◆ **WORK ORDER**: All lines in the data below carrying the string "zero" are to be located and copied.

Excerpts from a dataset:
● ● ● ● ● ● ●

(* ===== verification/Reversal.v ===== *)
(** * Reversal: the cancellation-reversal ledger

    [modules/cancellation/cancellation-reversal-service.ts] and the two
    repositories of [modules/cancellation/pg-cancellation-reversal-repository.ts]:
    the in-memory one, and the PostgreSQL one over the table of
    [db/migrations/013_create_cancellation_reversal_ledger.ts].  The handler
    [appendEntry] is a program whose events are its awaits; SHA-256,
    [toISOString] and the rendering of numbers are parameters; the checkout lookup, the
    refund lookup, the escrow release, clocks and UUIDs are answers of events.
    Releases of escrow are recorded in the world, because they cannot be
    undone.  Audit events are left out. *)
From stdpp Require Import base list strings gmap pretty.
From Stdlib Require Import ZArith Lia Ascii.
From S2P Require Import Prelude JsNumber Async JsMap HashChain Domain.
Local Open Scope Z_scope.

Record CancellationReversalEntry : Type := {
  rv_id : string;
  rv_bookingIntentId : string;
  rv_paymentId : string;
  rv_originalRefundId : option string;
  rv_amountCents : num;
  rv_currency : string;
  rv_escrowReleased : bool;
  rv_escrowReleasedAmountCents : num;
  rv_escrowReleaseTxId : option string;
  rv_reason : string;
  rv_idempotencyKey : string;
  rv_policyVersionId : string;
  rv_actor : string;
  rv_metadata : option (list (string * Json));
  rv_entryHash : string;
  rv_prevHash : string;
  rv_createdAt : Z
}.

Record InsertCancellationReversalInput : Type := {
  ri_bookingIntentId : string;
  ri_paymentId : string;
  ri_originalRefundId : option string;
  ri_amountCents : num;
  ri_currency : string;
  ri_escrowReleased : bool;
  ri_escrowReleasedAmountCents : num;
  ri_escrowReleaseTxId : option string;
  ri_reason : string;
  ri_idempotencyKey : string;
  ri_policyVersionId : string;
  ri_actor : string;
  ri_metadata : option (list (string * Json))
}.

Inductive InsertError : Type :=
| IdempotencyConflict (key : string)
| EntryHashCollision (hash : string)
| ConstraintViolation (constraint : string).

Inductive ReversalError : Type :=
| TenantPausedError (tenantId : string)
| SessionNotFound (paymentId : string)
| CurrencyMismatch (paymentId expected provided : string)
| InvalidReversalAmount
| InvalidEscrowAmount
| NetRefundNotRegistered (bookingIntentId currency : string)
| InvariantViolation (bookingIntentId currency : string) (sum expected : num)
| InsertFailed (e : InsertError).

(** ** Hash derivation *)

(** [value.replace(/\|/g, "\u0000")]. *)
Fixpoint sanitise (value : string) : string :=
  match value with
  | EmptyString => EmptyString
  | String c s => String (if bool_decide (c = "|"%char) then "000"%char else c) (sanitise s)
  end.

Section Hash.
Context (sha256 : string -> string) (show : num -> string) (toISOString : Z -> string).

Definition canonicalisePayload (e : CancellationReversalEntry) (createdAtIso : string) : string :=
  String.concat "|"
    [sanitise (rv_bookingIntentId e); sanitise (rv_paymentId e);
     sanitise (default "" (rv_originalRefundId e)); show (rv_amountCents e);
     sanitise (rv_currency e); if rv_escrowReleased e then "1" else "0";
     show (rv_escrowReleasedAmountCents e); sanitise (default "" (rv_escrowReleaseTxId e));
     sanitise (rv_reason e); sanitise (rv_policyVersionId e); sanitise (rv_actor e);
     sanitise (rv_idempotencyKey e); sanitise (rv_prevHash e); createdAtIso]%string.

Definition payload (e : CancellationReversalEntry) : string :=
  canonicalisePayload e (toISOString (rv_createdAt e)).

Definition deriveReversalEntryHash (e : CancellationReversalEntry) : string := sha256 (payload e).

Definition verifyChain (entries : list CancellationReversalEntry) : VerificationResult :=
  HashChain.verifyChain sha256 rv_prevHash rv_entryHash payload entries.

End Hash.

(** ** Repositories *)

(** [dbId] and [dbNow] are the defaults the database fills in. *)
Class ReversalRepository (R : Type) : Type := {
  insert : forall (dbId : string) (dbNow : Z), CancellationReversalEntry -> R ->
             result InsertError CancellationReversalEntry * R;
  findByIdempotencyKey : string -> R -> option CancellationReversalEntry;
  findByPaymentId : string -> R -> list CancellationReversalEntry;
  findByBookingIntentId : string -> R -> list CancellationReversalEntry
}.

Definition has_key (key : string) (e : CancellationReversalEntry) : bool :=
  bool_decide (rv_idempotencyKey e = key).
Definition has_hash (hash : string) (e : CancellationReversalEntry) : bool :=
  bool_decide (rv_entryHash e = hash).
Definition of_payment (paymentId : string) (e : CancellationReversalEntry) : bool :=
  bool_decide (rv_paymentId e = paymentId).
Definition of_booking (bookingIntentId : string) (e : CancellationReversalEntry) : bool :=
  bool_decide (rv_bookingIntentId e = bookingIntentId).

(** What the service relies on: the repository is a list of entries in order of
    insertion, an insertion of an entry with a new id stores it as it is unless
    its key or hash is taken, and searches filter the list.  The in-memory
    repository keeps these laws; [PgReversals] below, the one the admin routes
    use, does not: its statement stores an id and a date of the database, and its
    constraints refuse entries these laws accept. *)
Class ReversalRepositoryLaws (R : Type) `{ReversalRepository R} : Type := {
  rows : R -> list CancellationReversalEntry;
  repo_ok : R -> Prop;
  find_key_rows r k : repo_ok r -> findByIdempotencyKey k r = find_first (has_key k) (rows r);
  find_payment_rows r p : repo_ok r -> findByPaymentId p r = List.filter (of_payment p) (rows r);
  find_booking_rows r b : repo_ok r -> findByBookingIntentId b r = List.filter (of_booking b) (rows r);
  insert_rows r dbId dbNow e :
    repo_ok r -> (forall e', e' ∈ rows r -> rv_id e' <> rv_id e) ->
    find_first (has_key (rv_idempotencyKey e)) (rows r) = None ->
    match find_first (has_hash (rv_entryHash e)) (rows r) with
    | Some _ => insert dbId dbNow e r = (Err (EntryHashCollision (rv_entryHash e)), r)
    | None => exists r', insert dbId dbNow e r = (Ok e, r') /\ repo_ok r' /\ rows r' = rows r ++ [e]
    end
}.

(** *** [InMemoryCancellationReversalRepository] *)
Module InMemoryReversals.

(** [byId] is a [Map], iterated in order of first insertion. *)
Record t : Type := {
  byId : jsmap CancellationReversalEntry;
  byPayment : gmap string (list string);
  byBooking : gmap string (list string)
}.

Definition appendIntoIndex (index : gmap string (list string)) (key id : string)
    : gmap string (list string) :=
  <[key := default [] (index !! key) ++ [id]]> index.

(** The first stored entry that clashes decides the error. *)
Fixpoint clash (input : CancellationReversalEntry) (l : list CancellationReversalEntry)
    : option InsertError :=
  match l with
  | [] => None
  | e :: l' =>
      if has_key (rv_idempotencyKey input) e then Some (IdempotencyConflict (rv_idempotencyKey input))
      else if has_hash (rv_entryHash input) e then Some (EntryHashCollision (rv_entryHash input))
      else clash input l'
  end.

Definition insert (input : CancellationReversalEntry) (r : t)
    : result InsertError CancellationReversalEntry * t :=
  match clash input (map snd (byId r)) with
  | Some err => (Err err, r)
  | None => (Ok input, {| byId := map_set (rv_id input) input (byId r);
                          byPayment := appendIntoIndex (byPayment r) (rv_paymentId input) (rv_id input);
                          byBooking := appendIntoIndex (byBooking r) (rv_bookingIntentId input) (rv_id input) |})
  end.

Definition findByIdempotencyKey (key : string) (r : t) : option CancellationReversalEntry :=
  find_first (has_key key) (map snd (byId r)).

Definition by_index (index : gmap string (list string)) (key : string) (r : t)
    : list CancellationReversalEntry :=
  omap (fun id => map_get id (byId r)) (default [] (index !! key)).

Definition findByPaymentId (paymentId : string) (r : t) : list CancellationReversalEntry :=
  by_index (byPayment r) paymentId r.

Definition findByBookingIntentId (bookingIntentId : string) (r : t) : list CancellationReversalEntry :=
  by_index (byBooking r) bookingIntentId r.

Definition empty : t := {| byId := []; byPayment := ∅; byBooking := ∅ |}.

End InMemoryReversals.

#[export] Instance mem_reversals : ReversalRepository InMemoryReversals.t := {|
  insert _ _ := InMemoryReversals.insert;
  findByIdempotencyKey := InMemoryReversals.findByIdempotencyKey;
  findByPaymentId := InMemoryReversals.findByPaymentId;
  findByBookingIntentId := InMemoryReversals.findByBookingIntentId
|}.

(** *** [PgCancellationReversalRepository]

    The table as the list of its rows in order of insertion.  The [INSERT] of
    the source names neither [id] nor [created_at], so the database fills them
    in.  [references_exist] stands for the foreign keys. *)
Module PgReversals.
Section Pg.

Definition t : Type := list CancellationReversalEntry.

Definition SUPPORTED_CURRENCIES : list string := ["USD"; "EUR"; "GBP"; "XLM"]%string.

Definition isSupportedCurrency (value : string) : bool := bool_decide (value ∈ SUPPORTED_CURRENCIES).

Definition is_bigint (n : num) : bool :=
  is_integer n && geb n (of_Z (- 2 ^ 63)) && ltb n (of_Z (2 ^ 63)).

(** The [CHECK] constraints and column types of the table. *)
Definition checks (e : CancellationReversalEntry) : bool :=
  is_bigint (rv_amountCents e) && negb (eqb (rv_amountCents e) zero) &&
  isSupportedCurrency (rv_currency e) &&
  is_bigint (rv_escrowReleasedAmountCents e) && geb (rv_escrowReleasedAmountCents e) zero.

Definition is_genesis (e : CancellationReversalEntry) : bool := bool_decide (rv_prevHash e = ""%string).
Definition appeal_window (d : Dispute) : num := default (of_Z DEFAULT_APPEAL_WINDOW_MS) (d_appealWindowMs d).

Definition isWithinAppealWindow (d : Dispute) (now : Z) : bool :=
  match d_adjudicatedAt d with
  | None => false
  | Some at_ => leb (elapsed now at_) (appeal_window d)
  end.

(** [[...].join("|")]. *)
Definition link_text (number_toString : num -> string) (prev id : string) (s : DisputeStatus) (payload : Json) (ts : Z) : string :=
  (prev +:+ "|" +:+ id +:+ "|" +:+ status_text s +:+ "|" +:+
   json_text number_toString (stableStringify payload) +:+ "|" +:+ number_toString (of_Z ts))%string.

Inductive ExclusionReason : Type := ORIGINAL_ARBITER | PARTY_CONFLICT | APPEAL_OF_APPEAL.

Record SeniorPanelSelection : Type := {
  ss_panel : list SeniorArbiter;
  ss_excluded : list (string * ExclusionReason)
}.

(** [dispute.arbiter && candidate.id === dispute.arbiter]. *)
Definition is_original_arbiter (d : Dispute) (c : SeniorArbiter) : bool :=
  match d_arbiter d with JStr a => str_truthy a && bool_decide (sa_id c = a) | _ => false end.

Definition on_panel (i : string) (panel : list SeniorArbiter) : bool :=
  existsb (fun p => bool_decide (sa_id p = i)) panel.

Definition exclusion (d : Dispute) (c : SeniorArbiter) : option ExclusionReason :=
  if is_original_arbiter d c then Some ORIGINAL_ARBITER
  else if bool_decide (sa_tenantId c = d_buyerTenantId d) || bool_decide (sa_tenantId c = d_supplierTenantId d)
  then Some PARTY_CONFLICT
  else if match d_panel d with Some p => on_panel (sa_id c) p | None => false end
  then Some APPEAL_OF_APPEAL
  else None.

Inductive SeniorDecisionCode : Type :=
| DECISION_INVALID_STATE (s : DisputeStatus)
| PANEL_NOT_SET
| INSUFFICIENT_VOTES (expected got : nat)
| PANEL_VOTE_MISMATCH (arbiterId : string)
| DUPLICATE_VOTE (arbiterId : string).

● ● ● ● ● ● ●

◆ **ANSWER TO THE PROBLEM**:
  is_bigint (rv_amountCents e) && negb (eqb (rv_amountCents e) zero) &&
  is_bigint (rv_escrowReleasedAmountCents e) && geb (rv_escrowReleasedAmountCents e) zero.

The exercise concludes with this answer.